Collected data:
────────────────
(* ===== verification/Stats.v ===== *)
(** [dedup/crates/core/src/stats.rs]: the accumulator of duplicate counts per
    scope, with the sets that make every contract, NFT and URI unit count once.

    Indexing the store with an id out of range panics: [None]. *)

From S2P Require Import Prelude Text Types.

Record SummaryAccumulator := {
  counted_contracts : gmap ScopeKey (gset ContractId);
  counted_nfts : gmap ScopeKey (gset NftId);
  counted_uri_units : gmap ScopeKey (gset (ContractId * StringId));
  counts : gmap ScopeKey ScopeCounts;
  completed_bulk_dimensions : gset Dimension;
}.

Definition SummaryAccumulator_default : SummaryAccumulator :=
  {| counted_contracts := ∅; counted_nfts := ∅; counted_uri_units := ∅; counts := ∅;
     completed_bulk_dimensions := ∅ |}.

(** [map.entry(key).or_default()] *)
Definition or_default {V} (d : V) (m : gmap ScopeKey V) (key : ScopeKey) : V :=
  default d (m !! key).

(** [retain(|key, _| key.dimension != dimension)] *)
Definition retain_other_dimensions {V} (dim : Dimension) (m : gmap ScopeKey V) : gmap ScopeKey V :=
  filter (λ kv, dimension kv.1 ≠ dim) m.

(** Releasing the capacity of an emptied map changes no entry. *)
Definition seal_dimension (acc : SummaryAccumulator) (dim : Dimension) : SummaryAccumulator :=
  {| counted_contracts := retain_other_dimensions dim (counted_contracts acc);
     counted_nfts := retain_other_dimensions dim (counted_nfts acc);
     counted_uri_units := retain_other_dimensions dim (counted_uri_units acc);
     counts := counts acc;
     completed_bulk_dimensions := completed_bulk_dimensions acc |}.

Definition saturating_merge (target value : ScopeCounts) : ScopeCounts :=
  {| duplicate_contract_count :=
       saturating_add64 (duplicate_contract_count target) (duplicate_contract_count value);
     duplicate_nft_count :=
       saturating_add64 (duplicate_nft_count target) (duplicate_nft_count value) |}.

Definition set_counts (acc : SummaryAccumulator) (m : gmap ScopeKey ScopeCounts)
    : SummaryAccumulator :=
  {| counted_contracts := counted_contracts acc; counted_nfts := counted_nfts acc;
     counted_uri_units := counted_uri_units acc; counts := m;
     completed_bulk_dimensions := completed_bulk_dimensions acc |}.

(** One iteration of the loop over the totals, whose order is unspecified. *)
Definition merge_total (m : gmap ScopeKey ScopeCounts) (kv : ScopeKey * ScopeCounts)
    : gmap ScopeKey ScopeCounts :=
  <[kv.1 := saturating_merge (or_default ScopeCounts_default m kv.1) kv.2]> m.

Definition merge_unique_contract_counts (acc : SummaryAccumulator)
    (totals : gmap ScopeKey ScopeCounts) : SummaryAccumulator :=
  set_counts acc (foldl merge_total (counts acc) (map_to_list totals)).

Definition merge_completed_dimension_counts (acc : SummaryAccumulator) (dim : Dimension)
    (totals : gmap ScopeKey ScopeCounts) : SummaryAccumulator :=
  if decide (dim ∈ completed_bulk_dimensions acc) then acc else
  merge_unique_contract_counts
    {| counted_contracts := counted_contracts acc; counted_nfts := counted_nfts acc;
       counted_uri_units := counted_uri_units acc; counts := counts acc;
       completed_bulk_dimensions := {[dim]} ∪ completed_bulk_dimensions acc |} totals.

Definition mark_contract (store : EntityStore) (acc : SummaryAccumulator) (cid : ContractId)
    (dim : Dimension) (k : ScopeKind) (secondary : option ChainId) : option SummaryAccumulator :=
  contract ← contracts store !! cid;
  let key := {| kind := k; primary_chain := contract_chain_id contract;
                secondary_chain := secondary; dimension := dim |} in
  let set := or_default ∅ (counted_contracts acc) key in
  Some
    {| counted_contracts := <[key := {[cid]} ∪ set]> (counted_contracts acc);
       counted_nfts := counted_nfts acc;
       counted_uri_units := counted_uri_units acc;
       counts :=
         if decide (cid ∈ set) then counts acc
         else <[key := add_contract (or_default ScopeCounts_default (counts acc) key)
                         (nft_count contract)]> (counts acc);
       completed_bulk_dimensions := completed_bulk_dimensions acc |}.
────────────────
WORK REQUIRED: Lines above that include the string "store" need to be copied.

FINISHED TASK:
    Indexing the store with an id out of range panics: [None]. *)
Definition mark_contract (store : EntityStore) (acc : SummaryAccumulator) (cid : ContractId)
  contract ← contracts store !! cid;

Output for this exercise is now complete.